Michael Goodchild, in his 2007 paper that started the research into Volunteered Geographic Information (VGI), mentioned OpenStreetMap (OSM), and since then there is a lot of conflation of OSM and VGI. In some recent papers you can find statements such as ‘OpenstreetMap is considered as one of the most successful and popular VGI projects‘ or ‘the most prominent VGI project OpenStreetMap‘ so, at some level, the boundary between the two is being blurred. I’m part of the problem – for example, with the title of my 2010 paper ‘How good is volunteered geographical information? A comparative study of OpenStreetMap and Ordnance Survey datasets‘. However, the more I think about it, the more uncomfortable I am with this equivalence. I feel that the recent line from Neis & Zielstra (2014) is more accurate: ‘One of the most utilized, analyzed and cited VGI-platforms, with an increasing popularity over the past few years, is OpenStreetMap (OSM)‘. I’ll explain why.
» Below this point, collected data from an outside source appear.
(** Parsing never loses a flag: each has a value of its type. *)
Lemma flag_parse_type args fs fs' n v : flag_parse fs args = Ok fs' → flag_get fs n = Some v →
  flag_get fs' n = Some v ∨ ∃ w, flag_get fs' n = Some w ∧ same_type v w.
Proof.
  assert (∀ m args fs, (length args <= m)%nat → flag_parse fs args = Ok fs' → ∀ v, flag_get fs n = Some v →
    flag_get fs' n = Some v ∨ ∃ w, flag_get fs' n = Some w ∧ same_type v w) as Hall; [|by intros H; eapply (Hall (length args))].
  clear. induction m as [|m IH]; intros args fs Hm H v Hv.
  { destruct args; [|cbn in Hm; lia]. injection H as <-. by left. }
  destruct args as [|s args]; [injection H as <-; by left|]. cbn [length] in Hm.
  assert (∀ nm val fs1 args1, flag_assign nm val fs = Ok fs1 → (length args1 <= m)%nat → flag_parse fs1 args1 = Ok fs' →
    flag_get fs' n = Some v ∨ ∃ w, flag_get fs' n = Some w ∧ same_type v w) as Hstep.
  { intros nm val fs1 args1 Ha Hl Hp. destruct (flag_assign_type _ _ _ _ _ _ Ha Hv) as [H1|(w & H1 & Ht)].
    - by eapply IH.
    - destruct (IH _ _ Hl Hp _ H1) as [?|(w' & ? & ?)]; [right; by exists w|]. right. exists w'. split; [done|].
      by eapply same_type_trans. }
  cbn [flag_parse] in H. destruct (classify_arg s) as [| | |nm value]; [injection H as <-; by left..|done|].
  destruct (flag_get fs nm) as [u|] eqn:Eu.
  - destruct u, value as [val|]; try (destruct (flag_assign nm _ fs) as [fs1|] eqn:Ea; [|done]; eapply Hstep; [exact Ea| |exact H]; lia);
      (destruct args as [|val args]; [done|]; destruct (flag_assign nm _ fs) as [fs1|] eqn:Ea; [|done]; cbn [length] in Hm;
       eapply Hstep; [exact Ea| |exact H]; lia).
  - unfold flag_assign in H. rewrite Eu in H. by destruct value.
Qed.
(* @src agent/internal/config/config.go 59-73 !Parse *)
Definition flags : flag_set :=
  [("hub-url", FStr ""); ("source-key", FStr ""); ("interval", FStr "30s"); ("queue-dir", FStr DefaultQueueDir);
   ("queue-max-batches", FInt 500); ("queue-max-events", FInt 1000); ("hostname", FStr "");
   ("docker-host", FStr "unix:///var/run/docker.sock"); ("smart", FStr "auto"); ("gzip", FBool false); ("log-level", FStr "info");
   ("version", FBool false); ("check", FBool false)]%string.

(** What a flag holds, as [Parse] turns it into text: [strconv.Itoa], [strconv.FormatBool]. *)
Definition format_flag (v : flag_value) : string :=
  match v with FStr s => s | FInt z => fmt_d z | FBool b => if b then "true" else "false" end.
Definition flag_text (fs : flag_set) (name : string) : string := format_flag (default (FStr "") (flag_get fs name)).
Definition flag_on (fs : flag_set) (name : string) : bool := match flag_get fs name with Some (FBool b) => b | _ => false end.

Section parse.
Variable url_parse : string → option URL.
Let’s look at the whole area of OpenStreetMap studies. Over the past decade, several types of research paper have emerged.
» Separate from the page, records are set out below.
(* ===== verification/Admin.v ===== *)
(** Management ([hub/admin.go]): sources and their keys, the rules and the settings with their
    version check.  Requests are decoded; a [json.RawMessage] is the value it holds.

    The rules and settings are read on the database's other connections while the transaction
    has not issued a statement yet: SQLite's transactions are deferred, so it holds no lock
    then and sees the tables as they are at its first statement ([before_tx]). *)

From S2P Require Import Prelude GoBase GoTime HubTypes HubStore Fault Retention Handlers Messages Sha256 Auth Regex Install.
From Stdlib Require Import Ascii.
Local Open Scope Z_scope.

(** ** Requests *)

(** The value of a [json.RawMessage]. *)
Inductive raw_json := RNull | RString (s : string) | RBool (b : bool) | ROther.

(** [json.Unmarshal] into a string and into a bool: null leaves the zero value. *)
Definition unmarshal_string (v : raw_json) : option string :=
  match v with RNull => Some EmptyString | RString s => Some s | _ => None end.
Definition unmarshal_bool (v : raw_json) : option bool :=
  match v with RNull => Some false | RBool b => Some b | _ => None end.

(* @src hub/admin.go 62-67 !handleSourceCreate *)
Record sourceCreateReq := {
  sc_Name : string;
  sc_Kind : string;
  sc_AttachmentBaseURL : option string;
  sc_MgmtKey : option raw_json }.

(* @src hub/admin.go 160-160 !handleSourcePatch *)
(** The keys of the object that the handler looks at. *)
Record sourcePatchReq := {
  sp_name : option raw_json;
  sp_enabled : option raw_json;
  sp_attachmentBaseUrl : option raw_json;
  sp_mgmtKey : option raw_json }.

(* @src hub/admin.go 447-451 !handleRulesPut *)
Record rulesPutReq := { rp_ExpectedVersion : option Z; rp_HeartbeatSeconds : option Z; rp_Rules : list rule }.

(* @src hub/admin.go 533-537 !handleSettingsPatch *)
Record settingsPatchReq := { st_ExpectedVersion : option Z; st_DND : option dndConfig; st_ReportIntervalSeconds : option Z }.

(** ** Validation *)

Definition id_cls : regex := Cls [("A", "Z"); ("a", "z"); ("0", "9"); just "."; just "_"; just ":"; just "-"]%char.
(* @src hub/admin.go 401-401 !ruleIDRe *)
Definition ruleIDRe : regex := between 1 63 id_cls.

(* @src hub/admin.go 530-530 !dndTimeRe *)
Definition dndTimeRe : regex :=
  Cat (Alt (Cat (Cls [("0", "1")]%char) digit_cls) (Cat (Lit "2") (Cls [("0", "3")]%char)))
    (Cat (Lit ":") (Cat (Cls [("0", "5")]%char) digit_cls)).

(* @src hub/admin.go 406-441 !validateRulesDoc *)
(** The body of the loop: the message that refuses a rule. *)
Definition validate_rule (seen : list string) (r : rule) : option string :=
  if negb (matches ruleIDRe (rl_ID r)) then Some "rule.id 缺失或非法"
  else if decide (rl_ID r ∈ seen) then Some "rule.id 重复"
  else if decide (rl_Severity r ≠ "warning" ∧ rl_Severity r ≠ "critical") then Some "severity 只允许 warning/critical"
  else if decide (rl_Kind r = "threshold") then
    if decide (rl_Metric r ∉ seriesMetrics) then Some "threshold 需要合法 metric"
    else match rl_Value r with
    | None => Some "threshold 需要 value"
    | Some _ =>
      if decide (rl_Op r ∉ [""; "gt"; "gte"; "lt"; "lte"]) then Some "op 非法"
      else if decide (rl_ForSeconds r < 0) then Some "forSeconds 非法"
      else if decide (rl_RecoverForSeconds r < 0) then Some "recoverForSeconds 非法"
      else None
    end
  else if decide (rl_Kind r ∈ ["container_exit"; "smart"; "pool"]) then None
  else Some "kind 非法（threshold|container_exit|smart|pool）"%string.

(* @src hub/admin.go 404-444 !validateRulesDoc *)
Fixpoint validate_rules (seen : list string) (rules : list rule) : option string :=
  match rules with
  | [] => None
  | r :: rules =>
    match validate_rule seen r with
    | Some msg => Some msg
    | None => validate_rules (rl_ID r :: seen) rules
    end
  end.

(* @src hub/admin.go 403-444 validateRulesDoc *)
(** [None] is the empty message. *)
Definition validateRulesDoc (rules : list rule) : option string := validate_rules [] rules.

(* @src hub/admin.go 202-216 !handleSourcePatch *)
(** The check of a management key that is present: plain text and hint, or the message. *)
Definition mgmt_key (kind : string) (v : raw_json) : string + (string * string) :=
  if decide (kind ≠ "feedback") then inl "mgmtKey 仅 feedback 类来源可配置"
  else match v with
  | RNull => inr ("", "")
  | _ =>
    match unmarshal_string v with
    | Some mk => if decide (mk = "" ∨ 200 < str_len mk) then inl "mgmtKey 需为非空字符串（≤200 字符）" else inr (mk, hintTail mk)
    | None => inl "mgmtKey 需为非空字符串（≤200 字符）"
    end
  end%string.

(** ** Sources *)

(** The answer to a creation and to a rotation. *)
(* @src hub/admin.go 137-141 !handleSourceCreate *)
Record created := { cr_source : sourceJSON; cr_accessKey : string; cr_install : install_block }.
First, there is a whole set of research projects that use OSM data because it’s easy to use and free to access (in computer vision or even string theory). These studies are not part of ‘OSM studies’ or VGI, as, for them, this is just data to be used.
Third, there are studies that also look at the interactions between the contribution and the data – for example, in trying to infer trustworthiness.
[Unfortunately, due to academic practices and publication outlets, many of these papers are locked behind paywalls, but thatis another issue… ]
In short, there is a significant body of knowledge regarding the nature of the project, the implications of what it produces, and ways to understand the information that emerges from it. Clearly, we now know that OSM produces good data and are ware of the patterns of contribution. What is also clear is that many of these patterns are specific to OSM. Because of the importance of OSM to so many application areas (including illustrative maps in string theory!) these insights are very important. Some of these insights are expected to also be present in other VGI projects (hence my suggestions for assertions about VGI) but this needs to be done carefully, only when there is evidence from other projects that this is the case. In short, we should avoid conflating VGI and OSM.